Контакта с квартирными соседками, сочувствовавшими Катерине или осмелившимися попрекнуть ее избранника, она решительно не поддерживала, попросту не хотела их слушать. Порой она и сама готова была посочувствовать этим женщинам, чем-то всегда недовольным, сварливым, ссорившимся по пустякам с мужьями. Про себя Катерина знала такое, чего не дано было, видимо, узнать всем, — это неизъяснимое чувство служения — служения любимому человеку, нуждавшемуся, как ей виделось, в помощи, в поддержке, в обороне. Она слишком много вложила в этого человека надежд и доверия, чтобы усомниться в нем; разочарование было бы разочарованием и в себе самой.
Возясь с Людочкой, дочкой, кормя, купая, укладывая спать, она единственной ей поверяла свои утешительные мысли. Наклоняясь к кроватке, вдыхая теплый запах, исходивший от маленького, родного тела, она говорила на полураспев:
— Спи, спи спокойненько, наш папка сейчас на службе — думает об нас… Знаешь, какая у него важная служба… Спи, доченька, закрой глазки и спи… А скоро папка большое повышение получит… Все его уважают на работе, слушают… И тогда нам станет хорошо-хорошо… А тебе я новую шубку справлю — хочешь новую шубку, из белочки?.. Спи, доченька!
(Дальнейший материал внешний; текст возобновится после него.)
(** A device that was added is found under its name, and under its raw
    name when it can be mounted; every other name stands for what it did.  A
    name that is in use is never given again. *)
Theorem vfs_adddev_found s name dev mountable :
  vfs_ok s → str_ok name → zlen name < 4294963196 → dev ≠ 0 → arr_num (vf_mem s).2 + 1 < 268435455 →
  let ns := new_names s name mountable 0 in
  let find s n := find_dev (fvolname (vf_w s)) (table s) n in
  wp (vfs_adddev name dev mountable)
     (λ _ s', vfs_ok s' ∧ ¬ taken (fvolname (vf_w s)) (table s) ns ∧ ∃ vn, vn ≠ 0 ∧
        find s' name = Some (if mountable then A_unmounted else A_device vn) ∧
        (mountable = true → find s' (name ++ raw_suffix) = Some (A_device vn)) ∧
        ∀ n, n ∉ ns → find s' n = find s n)
     (λ e s', e = EEXIST ∧ taken (fvolname (vf_w s)) (table s) ns ∧ table s' = table s ∨ e = ENOMEM ∧ table s' = table s) s.
Proof.
  intros Hok Hn Hlen Hdev Hnum ns find. pose proof Hok as (Hk & Hl1 & Hl2).
  eapply wp_mono; [apply (vfs_doadd_spec s name mountable dev 0 Hok Hn Hlen); [by left|done]|..].
  - intros [] s' [K _ _ [L1 L2] (p & vn & T) Hnew V]. split; [split; [done|split; congruence]|]. split; [done|]. exists vn.
    set (kd := mkkd name (raw_name name mountable) dev vn 0) in T.
    assert (Hin : (p, kd) ∈ table s') by (rewrite T; apply elem_of_app; right; by apply list_elem_of_singleton).
    split; [exact (ko_vnode _ _ (vk_kds _ K p kd Hin))|].
    assert (Hf : ∀ n, find s' n = match find s n with Some a => Some a | None => dev_entry (fvolname (vf_w s')) kd n end).
    { intros n. unfold find. rewrite T, find_dev_app. rewrite (find_dev_ext (fvolname (vf_w s')) (fvolname (vf_w s)) (table s)).
      - simpl. by destruct (dev_entry _ kd n).
      - intros q kd' Hq Hf. apply V. eapply ko_fs; [|done]. by eapply vk_kds. }
    assert (Hno : ∀ n, n ∈ ns → find s n = None) by (intros n Hin'; by eapply find_dev_none).
    assert (Hns : name ∈ ns) by (subst ns; unfold new_names, opts; simpl; apply elem_of_cons; by left).
    split; [|split].
    + rewrite Hf, Hno by done. unfold dev_entry. simpl. rewrite decide_True by done. by destruct mountable.
    + intros ->. rewrite Hf, Hno by (subst ns; unfold new_names, opts; simpl; apply elem_of_cons; right; apply elem_of_cons; by left).
      unfold dev_entry. simpl. rewrite decide_False; [by rewrite decide_True|]. intros He%(f_equal length). rewrite length_app in He. simpl in He. lia.
    + intros n Hn'. rewrite Hf. destruct (find s n); [done|]. destruct (dev_entry _ kd n) eqn:He; [|done]. destruct Hn'.
      assert (n ∈ names (fvolname (vf_w s')) kd) as Hx by (apply dev_entry_names; congruence). subst ns. unfold names, new_names, opts in *. simpl in *. done.
  - intros e s' (r & Hs & Hr). rewrite (st_table _ _ _ _ Hs). naive_solver.
Qed.
(* ===== verification/Thread.v ===== *)
(** * Threads, the scheduler, locks and processes
      (kern/thread/thread.c, scheduler.c, synch.c, kern/main/process_create.c,
      the process calls of kern/arch/mips/mips/syscall.c)

    One processor runs one thread at a time, and with interrupts off nothing
    interferes, so a routine is one step up to the place where it gives the
    processor away in [mi_switch].  What a thread still has to do when it gets
    the processor back is kept with it as a [kont].  A step ends in [Some v]
    when the routine returned [v] to its caller and in [None] when the thread
    is off the processor.

    Pointers to threads, processes, semaphores, locks and condition variables
    are heap addresses, 0 for NULL; the objects are kept by address. *)

From S2P Require Import Prelude Kmem KArray KQueue Vnode.

Inductive threadstate_t := S_RUN | S_READY | S_SLEEP | S_ZOMB.

(** What follows once a lock has been taken. *)
Inductive cont :=
  | C_done
  | C_child (thread temp : Z)
  | C_waitpid (child : Z)
  | C_waited (child : Z)
  | C_exit
  | C_cv (spl : Z) (c : cont).

(** Where a thread goes on after a switch; [spl] is the saved level. *)
Inductive kont :=
  | K_start
  | K_yield (spl : Z)
  | K_P (sem spl : Z)
  | K_acquire (lock spl : Z) (c : cont)
  | K_cv (cv lock spl : Z) (c : cont)
  | K_zombie.

(** [t_magic]: the first four bytes of the stack.  [t_inint] is
    [pcb_ininterrupt]. *)
Record thread := mkthread {
  t_inint : Z;
  t_name : Z;
  t_sleepaddr : Z;
  t_stack : Z;
  t_magic : list Z;
  t_pid : Z;
  t_array_ptr : Z;
  t_vmspace : Z;
  t_cwd : Z;
  t_kont : option kont;
}.

Definition PROCESS_RUNNING : Z := 1.
Definition PROCESS_STOP : Z := 0.
Definition MAXPID : Z := 500.
Definition MINPID : Z := 101.
Record process := mkprocess {
  p_status : Z;
  p_exitcode : Z;
  p_pid : Z;
  p_ppid : Z;
  p_process_ptr : Z;
  p_array_cv : Z;
}.
Record semaphore := mksem { sem_name : Z; sem_count : Z }.
Record cv := mkcv { cv_name : Z }.

Definition sizeof_thread : Z := 88.
Definition sizeof_process : Z := 24.
Definition sizeof_semaphore : Z := 8.
Definition sizeof_lock : Z := 16.
Definition sizeof_cv : Z := 4.
Definition STACK_SIZE : Z := 4096.
Definition SPL_HIGH : Z := 15.
Definition magic : list Z := [174; 17; 218; 51].

(** The parts of the kernel the thread system calls: address spaces and
    vnodes, on the same memory. *)
Class Kenv (H : Type) := {
  as_activate : Z → M H unit;
  as_destroy : Z → M H unit;
  vop_incref : Z → M H unit;
  vop_decref : Z → M H unit;
}.

(** [ts_idle]: the thread on whose stack [scheduler] is waiting for something
    to become ready, 0 when it is not. *)
Record ts (H : Type) := mkts {
  ts_heap : H;
  ts_threads : gmap Z thread;
  ts_cur : Z;
  ts_idle : Z;
  ts_sleepers : array Z;
  ts_zombies : array Z;
  ts_runqueue : queue Z;
  ts_numthreads : Z;
  ts_spl : Z;
  ts_inint : Z;
  ts_sems : gmap Z semaphore;
  ts_locks : gmap Z lock;
  ts_cvs : gmap Z cv;
  ts_procs : gmap Z process;
  ts_table : list Z;
  ts_process_lock : Z;
  ts_first : Z;
}.
Arguments mkts {H} _ _ _ _ _ _ _ _ _ _ _ _ _ _ _ _ _.
Arguments ts_heap {H} _.
Arguments ts_threads {H} _.
Arguments ts_cur {H} _.
Arguments ts_idle {H} _.
Arguments ts_sleepers {H} _.
Arguments ts_zombies {H} _.
Arguments ts_runqueue {H} _.
Arguments ts_numthreads {H} _.
Arguments ts_spl {H} _.
Arguments ts_inint {H} _.
Arguments ts_sems {H} _.
Arguments ts_locks {H} _.
Arguments ts_cvs {H} _.
Arguments ts_procs {H} _.
Arguments ts_table {H} _.
Arguments ts_process_lock {H} _.
Arguments ts_first {H} _.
Папка у нас добрый, он заботится о нас, любит нас…
Катерина все еще хранила в себе, как большой подарок судьбы, свою любовь к Робику, как мысленно ласково она называла мужа в те давние времена первой страсти. Были же они, и было после спектакля позднее гулянье в лодке на озере, и те необыкновенные слова, что сказал тогда Робик: «Жить рука об руку… идти к счастью… к творчеству…» — были же они, были! И лодка никак не могла пристать к берегу, вертелась на месте — Робик бросил весла, целовал ее колени, — было же это! А потом они продирались сквозь береговой тростник и останавливались, как пьяные, и Робик мял ее груди, и она еле держалась на ногах и ждала, ждала… Но он оказался непохожим на других, благородным, и ничего себе тогда не позволил, и довел до дома… было это, было, было!.. И представить, что за этим могло стоять какое-то иное объяснение, а не любовь, Катерина не могла.
В нынешней холодности мужа она винила одну себя: значит, не сумела угодить. И вообще, во всех затруднениях и неустройствах Робика она подозревала какую-то свою вину, будто это она, деревенщина, неумеха, портила ему жизнь. Даже доброго совета не могла дать, мало что соображая в его важных делах… Крепкая, не боявшаяся никакого труда, она не смогла облегчить Робику и содержание семьи: звали тут ее к чужим людям в приходящие домработницы, но он и слышать об этом не захотел, звали в лифтерши в новый дом — Робик тоже запретил — видно, сильно ее жалел… И как же затруднялась она, когда приходилось напоминать ему, что они задолжали за квартиру, что в доме нет картошки и масла, что надо купить Людочке туфельки — старые уже не берутся чинить. Катерина истинно страдала, словно, если б не она, не было бы и надобности платить за квартиру. И как же она быстро внутренне оттаивала, исполняясь благодарностью, когда Робик — городской, щеголеватый, высококультурный, творческий человек с прекрасным будущим — дарил ей свое внимание. Случалось это, правда, теперь не часто: после вкусного обеда (Катерина на то немногое, что перепадало ей на хозяйство, умудрялась с получки в первые три-четыре дня показать свое кулинарное искусство; перед отъездом в город она даже раздобыла книгу «Вкусная и здоровая пища», чтобы готовить не по-деревенски, а на городской вкус) или когда Роберт Юльевич являлся домой пьяненький, в размягченном настроении, с остатками карточного выигрыша; он приносил жене и дочке по шоколадке, и собственная щедрость делала его сентиментально-снисходительным к ним.